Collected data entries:
(* ===== verification/RelayPolicy.v ===== *)
(** What the relay service keeps true whatever its host and the network do:
    the limits of its configuration, the state of its protocol machines, and
    the accounts of the circuits it reported. *)

From Stdlib Require Import Strings.Byte.
From S2P Require Import Prelude Text Deadline Proto RelayMessage Base58 PeerIdentity Multiaddr RelayAddress.
From S2P Require Import SansIo RelayServer Limiter Admission RelayAgent RelaySteps.

Section Policy.
Context `{HashCrates Multihash} `{!HashCratesSpec Multihash} `{!EqDecision Multihash} `{!Countable Multihash}.
Abbreviation PeerId := (PeerIdentity.PeerId (Multihash := Multihash)).
Context `{!BTreeKey PeerId}.
Abbreviation Agent := (RelayServerAgent (Multihash := Multihash)).
Abbreviation A := (M Agent Empty_set).
Implicit Types (s : Agent) (K : option Speaker).

(** ** The invariant *)

(** A pair of limiters at time [t], for the limits it was made with. *)
Definition limiters_ok (limP limI : option RateLimit) (t : Z)
    (l : AdmissionLimiters (PeerId := PeerId) (IpKey := IpKey)) : Prop :=
  within limP 0 t (λ _, 0) (peer l) ∧ within limI 0 t (λ _, 0) (ip l).

(** A configuration as Rust values can be, and as [new] accepts it. *)
Record config_ok (c : RelayServerConfig) : Prop := {
  cg_max_circuits : 0 ≤ max_circuits c ≤ usize_max;
  cg_per_peer : 0 ≤ max_circuits_per_peer c;
  cg_bytes : 0 ≤ max_circuit_bytes c ≤ u64_max;
  cg_hops : 0 ≤ max_pending_hop_requests_per_connection c;
  cg_stops : 0 ≤ max_pending_stop_requests_per_connection c;
  cg_limits : limit_typed (reservation_rate_limit_per_peer c) ∧ limit_typed (reservation_rate_limit_per_ip c) ∧
    limit_typed (circuit_rate_limit_per_peer c) ∧ limit_typed (circuit_rate_limit_per_ip c);
  cg_valid : validate c = Ok tt;
}.
Ltac encode_tokens :=
  rewrite ?fmap_app, ?concat_app;
  rewrite ?(opt_nested _ (λ b, b)), ?opt_nested, ?(opt_varint _ (λ v, v)), ?opt_varint, ?(concat_nested _ (λ b, b)), ?concat_nested by lia; try done.
Lemma SubOpts_encodes o : SubOpts_encode o = fields_bytes (SubOpts_tokens o).
Proof. unfold SubOpts_encode, SubOpts_tokens. encode_tokens. Qed.
Lemma RawMessage_encodes m sig : encode_fields m sig = fields_bytes (RawMessage_tokens m sig).
Proof. unfold encode_fields, RawMessage_tokens. encode_tokens. destruct sig; [|done]. encode_tokens. Qed.
Lemma IHave_encodes m : IHave_encode m = fields_bytes (IHave_tokens m).
Proof. unfold IHave_encode, IHave_tokens. encode_tokens. Qed.
Lemma IWant_encodes m : IWant_encode m = fields_bytes (IWant_tokens m).
Proof. unfold IWant_encode, IWant_tokens. encode_tokens. Qed.
Lemma Graft_encodes m : Graft_encode m = fields_bytes (Graft_tokens m).
Proof. unfold Graft_encode, Graft_tokens. encode_tokens. Qed.
Lemma PeerInfo_encodes p : PeerInfo_encode p = fields_bytes (PeerInfo_tokens p).
Proof. unfold PeerInfo_encode, PeerInfo_tokens. encode_tokens. Qed.
Lemma Prune_encodes m : Prune_encode m = fields_bytes (Prune_tokens m).
Proof. unfold Prune_encode, Prune_tokens. encode_tokens. Qed.
Lemma Control_encodes c : Control_encode c = fields_bytes (Control_tokens c).
Proof. unfold Control_encode, Control_tokens. encode_tokens. Qed.
Lemma Rpc_encodes r : Rpc_encode r = fields_bytes (Rpc_tokens r).
Proof. unfold Rpc_encode, Rpc_tokens. encode_tokens. Qed.

(** Values a Rust message can hold: strings are UTF-8, numbers are [u64]. *)
Definition SubOpts_typed (o : SubOpts) : Prop := opt_typed is_text (sub_topic o).
Definition RawMessage_typed (m : RawMessage) : Prop := Forall is_text (topic_ids m).
Definition Prune_typed (m : ControlPrune) : Prop := opt_typed is_text (prune_topic m) ∧ opt_typed (λ v, 0 ≤ v ≤ u64_max) (prune_backoff m).
Definition Control_typed (c : ControlMessage) : Prop :=
  Forall (λ m, opt_typed is_text (ihave_topic m)) (ihave c) ∧ Forall (λ m, opt_typed is_text (graft_topic m)) (graft c) ∧ Forall Prune_typed (prune c).

Ltac known_fields :=
  rewrite ?known_app; repeat match goal with |- _ ∧ _ => split end;
  first [ by apply known_each | by apply (known_each _ (λ b, b)) | by apply known_bytes | by apply (known_bytes _ (λ b, b)) | idtac ].
Lemma shift_room c g :
  indexed c g → zlen (history c) < history_len c → indexed (shift c) (shifted <$> g) ∧ filter (young (history_len c)) (shifted <$> g) = shifted <$> g.
Proof.
  intros Hc Hroom. pose proof Hc as [Hn Hm Hw Ha Ho Hs Hh].
  assert (indexed {| c with history := ∅ :: history c |} (shifted <$> g)) as Hc1.
  { constructor; cbn.
    - by rewrite shifted_ids.
    - by rewrite shifted_fst.
    - intros w window id n. by apply windows_opened.
    - intros id e w (v & -> & H)%elem_of_shifted. specialize (Ha _ _ _ H). lia.
    - by rewrite shifted_order.
    - by apply sorted_shifted.
    - rewrite zlen_cons. lia. }
  split.
  - unfold shift. cbn [history]. assert (expire_loop (reverse (∅ :: history c)) {| c with history := ∅ :: history c |} = {| c with history := ∅ :: history c |}) as ->.
    { destruct (reverse (∅ :: history c)); [done|]. cbn [expire_loop history history_len]. by rewrite (proj2 (Z.ltb_ge _ _)) by (rewrite zlen_cons; lia). }
    by rewrite (discard_indexed _ _ Hc1).
  - apply filter_keeps. apply Forall_fmap, Forall_forall. intros [[id e] w] H. specialize (Ha _ _ _ H). unfold young, zlen in *. cbn. lia.
Qed.

Lemma young_nodup len (g : list Slot) : NoDup (slot_id <$> g) → NoDup (slot_id <$> filter (young len) g).
Proof. intros Hn. eapply sublist_NoDup; [exact Hn|]. apply fmap_sublist, sublist_filter. Qed.
Lemma filtered_slots (g : list Slot) len (Q : bytes * CacheEntry → Prop) `{!∀ x, Decision (Q x)} :
  NoDup (slot_id <$> g) → (∀ id e w, (id, e, w) ∈ g → Q (id, e) ↔ young len (id, e, w)) →
  filter Q (list_to_map g.*1 : gmap bytes CacheEntry) = list_to_map (filter (young len) g).*1.
Proof.
  intros Hn HQ.
  pose proof (young_nodup len g Hn) as Hn'.
  apply map_eq. intros id. apply option_eq. intros e. rewrite map_lookup_filter_Some, !slot_lookup by done. split.
  - intros [[w Hw] Hq]. exists w. apply list_elem_of_filter. split; [by apply (HQ id e w)|done].
  - intros [w [Hy Hw]%list_elem_of_filter]. split; [eauto|]. by apply (HQ id e w).
Qed.

(** The expired entries are the front of the queue, and all of them are discarded. *)
Lemma discard_expired c len (g : list Slot) :
  NoDup (slot_id <$> g) → StronglySorted ge g.*2 → messages c = list_to_map (filter (young len) g).*1 →
  discard_loop c (slot_order <$> g) = slot_order <$> filter (young len) g.
Proof.
  intros Hn Hs Hm. pose proof (young_nodup len g Hn) as Hn2.
  assert (∀ id e w, (id, e, w) ∈ filter (young len) g → is_live c id (generation e) = true) as Hlive.
  { intros id e w H. unfold is_live. rewrite Hm, (proj2 (slot_lookup _ id e Hn2)) by eauto. by apply Z.eqb_refl. }
  rewrite (young_suffix len g Hs) at 1. rewrite discard_skips.
  - destruct (filter (young len) g) as [|[[id e] w] g2]; [done|]. apply discard_stops. eapply (Hlive id e w). left.
  - intros [[id e] w] [Hy H]%list_elem_of_filter. unfold is_live. cbn.
    destruct (messages c !! id) as [e'|] eqn:He; [|done]. exfalso. rewrite Hm in He. apply slot_lookup in He as [w' [Hy' H']%list_elem_of_filter]; [|done].
    destruct (slot_unique g id e w e' w') as [_ ->]; done.
Qed.
(** [safe m Q s]: [m] run from [s] ends with [Q], or has used up the tokens. *)
Definition safe {A} (m : F A) (Q : A → FloodsubAgent → Prop) (s : FloodsubAgent) : Prop :=
  match m s with
  | (s', Ok a) => Q a s'
  | (s', Panic) => next_token s' = u64_max
  | _ => False
  end.
Lemma safe_done {A} (a : A) (Q : A → FloodsubAgent → Prop) s : Q a s → safe (mret a) Q s.
Proof. done. Qed.
Lemma safe_bind {A B} (m : F A) (f : A → F B) Q s : safe m (λ a s', safe (f a) Q s') s → safe (m ≫= f) Q s.
Proof. unfold safe, mbind, M_bind. by destruct (m s) as [s' [a|[]| |]]. Qed.
Lemma safe_read {A} (f : FloodsubAgent → A) (Q : A → FloodsubAgent → Prop) s : Q (f s) s → safe (gets f) Q s.
Proof. done. Qed.
Lemma safe_modify (f : FloodsubAgent → FloodsubAgent) (Q : unit → FloodsubAgent → Prop) s : Q tt (f s) → safe (modify f) Q s.
Proof. done. Qed.
Lemma safe_mono {A} (m : F A) (Q Q' : A → FloodsubAgent → Prop) s : safe m Q s → (∀ a s', Q a s' → Q' a s') → safe m Q' s.
Proof. unfold safe. destruct (m s) as [s' [a|[]| |]]; naive_solver. Qed.
Lemma safe_for_each {A} (f : A → F unit) l (I : FloodsubAgent → Prop) s :
  I s → (∀ x s', x ∈ l → I s' → safe (f x) (λ _, I) s') → safe (for_each f l) (λ _, I) s.
Proof.
  revert s. induction l as [|x l IH]; intros s Hs Hf; [done|]. cbn [for_each]. apply safe_bind.
  eapply safe_mono; [apply Hf; [by left|done]|]. intros [] s' Hs'. apply IH; [done|]. intros y s'' Hy. apply Hf. by right.
Qed.
End Safety.

Ltac safe_step :=
  lazymatch goal with
  | |- safe (mret _) _ _ => apply safe_done
  | |- safe (mbind _ _) _ _ => apply safe_bind
  | |- safe (gets _) _ _ => apply safe_read; unfold id
  | |- safe (modify _) _ _ => apply safe_modify
  | |- safe (if ?b then _ else _) _ _ => destruct b eqn:?
  end; cbn beta.
Ltac safe_steps := repeat safe_step.

Section Steps.
Context `{HS : SigningCrate} `{HC : HashCrates Multihash} `{!EqDecision Multihash} `{!Countable Multihash} {HSpec : HashCratesSpec Multihash}.
Abbreviation PeerId := (PeerIdentity.PeerId (Multihash := Multihash)).
Context `{!BTreeKey PeerId}.
Abbreviation FloodsubAgent := (Floodsub.FloodsubAgent (Multihash := Multihash)).
Abbreviation F := (M FloodsubAgent Empty_set).
Implicit Types (s : FloodsubAgent) (peer : PeerId).

(** The agent with the configuration [cfg]. *)
Context (cfg : FloodsubConfig).

Record agent_ok (s : FloodsubAgent) : Prop := {
  ao_cfg : config s = cfg;
  ao_config : config_ok (config s);
  ao_topics : topics_ok (topics s);
  ao_peers p state : peers s !! p = Some state → state_ok (config s) state;
  ao_token : 0 ≤ next_token s ≤ u64_max;
  ao_seen : seen_sound (max_seen_messages (config s)) (seen s);
  ao_actions : Forall action_ok (actions s);
}.

(** ** What a sender changes *)

Definition idle (state : PeerState) : PeerState := {| state with sender := Idle |}.

(** All but the senders, the tokens and the actions. *)
Record steady s s' : Prop := {
  sd_config : config s' = config s;
  sd_keypair : keypair s' = keypair s;
  sd_local : local_peer_id s' = local_peer_id s;
  sd_topics : topics s' = topics s;
  sd_events : events s' = events s;
  sd_roles : roles s' = roles s;
  sd_seqno : next_seqno s' = next_seqno s;
  sd_seen : seen s' = seen s;
  sd_peers p : idle <$> peers s' !! p = idle <$> peers s !! p;
}.
#[global] Instance steady_preorder : PreOrder steady.
Proof. split; [by split|]. intros s1 s2 s3 [] []. split; intros; congruence. Qed.

(** Only inbound buffers are kept. *)
Record quiet s s' : Prop := {
  qu_config : config s' = config s;
  qu_inbound p : inbound <$> peers s' !! p = inbound <$> peers s !! p;
}.
#[global] Instance quiet_preorder : PreOrder quiet.
Proof. split; [by split|]. intros s1 s2 s3 [] []. split; intros; congruence. Qed.
(* ===== verification/FloodsubDemo.v ===== *)
(** The properties of pubsub on concrete messages and runs. *)

From Stdlib Require Import Strings.Byte.
From S2P Require Import Prelude Varint Frame Proto Base58 PeerIdentity Multiaddr Keys Swarm.
From S2P Require Import PubsubMessage PubsubTypes Seen Floodsub FloodsubSafety FloodsubFlow.

#[local] Existing Instance demo_crates.
#[local] Existing Instance demo_crates_spec.
#[local] Existing Instance demo_signing.
#[local] Existing Instance demo_signing_spec.

Abbreviation PubPeer := (PeerIdentity.PeerId (Multihash := Z * bytes)).
Definition pub_key (p : PubPeer) : Z := Zpos (encode p).
#[local] Instance pub_key_inj : Inj (=) (=) pub_key.
Proof. intros p q [= H]. by apply (inj encode). Qed.
#[local] Instance pub_btree_key : BTreeKey PubPeer := inj_btree_key pub_key.
Abbreviation DemoFloodsub := (FloodsubAgent (Multihash := Z * bytes)).

(** ** Messages *)

Definition alice_keys : Ed25519Keypair := mkKeypair (replicate 32 x01) (ed_public (replicate 32 x01)).
Definition bob_keys : Ed25519Keypair := mkKeypair (replicate 32 x02) (ed_public (replicate 32 x02)).
Definition news : bytes := str "news".
Definition hello : bytes := str "hello".
Definition hello_message : RawMessage :=
  match build_signed (E := Empty_set) (Multihash := Z * bytes) alice_keys news hello 7 with Ok m => m | _ => RawMessage_default end.

(** The first message is still without its wire form. *)
Definition plain_message : RawMessage := {| RawMessage_default with msg_data := Some hello |}.
Definition full_rpc : Rpc :=
  mkRpc [subscription_entry true news; mkSubOpts (Some false) None] [plain_message; hello_message]
    (Some (mkControl [mkIHave (Some news) [[x01]; []]] [mkIWant [[x02]]] [mkGraft None] [mkPrune (Some news) [mkPeerInfo (Some [x03]) None] (Some 60)])).
Definition full_rpc_read : Rpc := {| full_rpc with rpc_publish := [{| plain_message with raw := encode_fields plain_message true |}; hello_message] |}.
Lemma pubsub_rpc_round_trip_witness :
  Rpc_decode (Rpc_encode full_rpc) = Ok full_rpc_read ∧ decode_floodsub (Rpc_encode full_rpc) = Ok {| full_rpc_read with control := None |}.
Proof.
  apply (pubsub_rpc_round_trip full_rpc); [|vm_compute; discriminate].
  split_and!; [repeat constructor| |].
  - constructor; [left; split; [repeat constructor|by left]|]. constructor; [left; split; [repeat constructor|right; vm_compute; reflexivity]|constructor].
  - split_and!; repeat constructor; vm_compute; discriminate.
Defined.

Lemma pubsub_verify_sound_witness : ∃ p s, verify_message (Multihash := Z * bytes) hello_message false = Ok (p, s, true) ∧ signed_by hello_message p.
Proof.
  pose proof (pubsub_verify_sound (Multihash := Z * bytes) hello_message false) as H.
  destruct (verify_message hello_message false) as [[[p s] b]|e| |] eqn:Hv; [|vm_compute in Hv; discriminate Hv..].
  assert (b = true) as -> by (vm_compute in Hv; congruence). exists p, s. split; [reflexivity|]. apply H.
  - repeat constructor.
  - vm_compute. discriminate.
Defined.

(** ** Runs *)

Definition no_agent : DemoFloodsub := mkFloodsub alice_keys (mkPeerId (0, [])) FloodsubConfig_default [] [] ∅ ∅ ∅ 0 0 SeenCache_default.
Definition start (kp : Ed25519Keypair) : DemoFloodsub := match Floodsub_new kp FloodsubConfig_default 7 with Ok s => s | _ => no_agent end.
Definition alice_id : PubPeer := local_peer_id (start alice_keys).
Definition bob_id : PubPeer := local_peer_id (start bob_keys).

Lemma default_ok : config_ok FloodsubConfig_default.
Proof. repeat split; vm_compute; discriminate. Qed.
Lemma start_ok kp : agent_ok FloodsubConfig_default (start kp).
Proof.
  destruct (agent_new_ok (Multihash := Z * bytes) FloodsubConfig_default kp 7 default_ok) as (s & Hs & Hok). unfold start. by rewrite Hs.
Qed.
Definition after (kp : Ed25519Keypair) (inputs : list (FloodsubInput (Multihash := Z * bytes))) : DemoFloodsub := (for_each flood_step inputs (start kp)).1.
Lemma after_ok kp inputs :
  Forall input_ok inputs → (for_each flood_step inputs (start kp)).2 = Ok tt → agent_ok FloodsubConfig_default (after kp inputs).
Proof.
  intros Hi Hr. pose proof (runs_are_safe FloodsubConfig_default inputs (start kp) (start_ok kp) Hi) as H. unfold safe in H. unfold after.
  destruct (for_each flood_step inputs (start kp)) as [s [u|[]| |]]; try done.
Qed.

(** Alice subscribes and announces it to Bob, whose stream to her tells her of
    his subscription. *)
Definition announce : bytes := encode_frame (Rpc_encode (diff_rpc ∅ {[news]})).
Definition alice_inputs : list (FloodsubInput (Multihash := Z * bytes)) :=
  [ FSubscribe news 0;
    FEvent (PeerReady bob_id [FLOODSUB_PROTOCOL_ID]) 1;
    FOpenResult bob_id 0 (inl 4);
    FEvent (StreamReady bob_id 1 4 FLOODSUB_PROTOCOL_ID true) 2;
    FEvent (StreamReady bob_id 1 5 FLOODSUB_PROTOCOL_ID false) 3;
    FEvent (StreamData bob_id 1 5 announce) 3 ].
Definition alice : DemoFloodsub := after alice_keys alice_inputs.
Definition bob_inputs : list (FloodsubInput (Multihash := Z * bytes)) :=
  [ FSubscribe news 0; FEvent (StreamReady alice_id 1 9 FLOODSUB_PROTOCOL_ID false) 3 ].
Definition bob : DemoFloodsub := after bob_keys bob_inputs.
Lemma alice_ok : agent_ok FloodsubConfig_default alice.
Proof. apply after_ok; [repeat constructor|vm_compute; reflexivity]. Qed.
Lemma bob_ok : agent_ok FloodsubConfig_default bob.
Proof. apply after_ok; [repeat constructor|vm_compute; reflexivity]. Qed.

Lemma floodsub_stays_in_bounds_witness :
  ∃ s0, Floodsub_new (Multihash := Z * bytes) alice_keys FloodsubConfig_default 7 = Ok s0 ∧
  match for_each flood_step (alice_inputs ++ [FPublish news hello 4; FTick 20000; FPollAction; FPollEvent]) s0 with
  | (s, Ok _) => agent_ok FloodsubConfig_default s
  | (s, Panic) => next_token s = u64_max
  | _ => False
  end.
Proof.
  apply (floodsub_stays_in_bounds FloodsubConfig_default alice_keys 7 (alice_inputs ++ [FPublish news hello 4; FTick 20000; FPollAction; FPollEvent])).
  - exact default_ok.
  - repeat constructor.
Defined.

Definition alice_state : PeerState := default PeerState_default (peers alice !! bob_id).
Definition bob_state : PeerState := default PeerState_default (peers bob !! alice_id).
Lemma floodsub_subscriptions_agree_witness :
  safe (receive alice_id 9 5 [take 3 announce; drop 3 announce]) (λ _ b', events b' = events bob ++ [PeerSubscribed alice_id news]) bob.
Proof.
  destruct (floodsub_subscriptions_agree FloodsubConfig_default alice bob alice_id bob_id alice_state bob_state announce {[news]} 9 5
    [take 3 announce; drop 3 announce] alice_ok) as [H _]; [try (vm_compute; reflexivity)..|]; [vm_compute; discriminate|].
  eapply safe_mono; [exact H|]. intros u b' Hb. rewrite Hb. vm_compute. reflexivity.
Defined.

Lemma floodsub_delivers_witness :
  safe (publish news hello 6) (λ r a', r = Ok tt → ∃ f,
    safe (receive alice_id 9 8 [f]) (λ _ b', message_effect bob b' alice_id alice_id news hello (be_bytes 8 7) f) bob) alice.
Proof.
  eapply safe_mono; [apply (floodsub_delivers FloodsubConfig_default alice news hello 6 alice_ok)|].
  - split; vm_compute; reflexivity.
  - vm_compute. reflexivity.
  - vm_compute. reflexivity.
  - intros r a' H Hr. destruct (H Hr) as (f & _ & _ & Hf). exists f.
    apply (Hf FloodsubConfig_default bob alice_id bob_state 9 8 [f] bob_ok); [vm_compute; reflexivity|vm_compute; reflexivity|vm_compute; reflexivity|].
    cbn. apply app_nil_r.
Defined.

> Task item
Could you retype exactly the lines above, starting at the line that contains "- intros id" and ending at the line that contains "- unfold shift.", and nothing more?

> Answer to the problem
    - intros id e w (v & -> & H)%elem_of_shifted. specialize (Ha _ _ _ H). lia.
    - by rewrite shifted_order.
    - by apply sorted_shifted.
    - rewrite zlen_cons. lia. }
  split.
  - unfold shift. cbn [history]. assert (expire_loop (reverse (∅ :: history c)) {| c with history := ∅ :: history c |} = {| c with history := ∅ :: history c |}) as ->.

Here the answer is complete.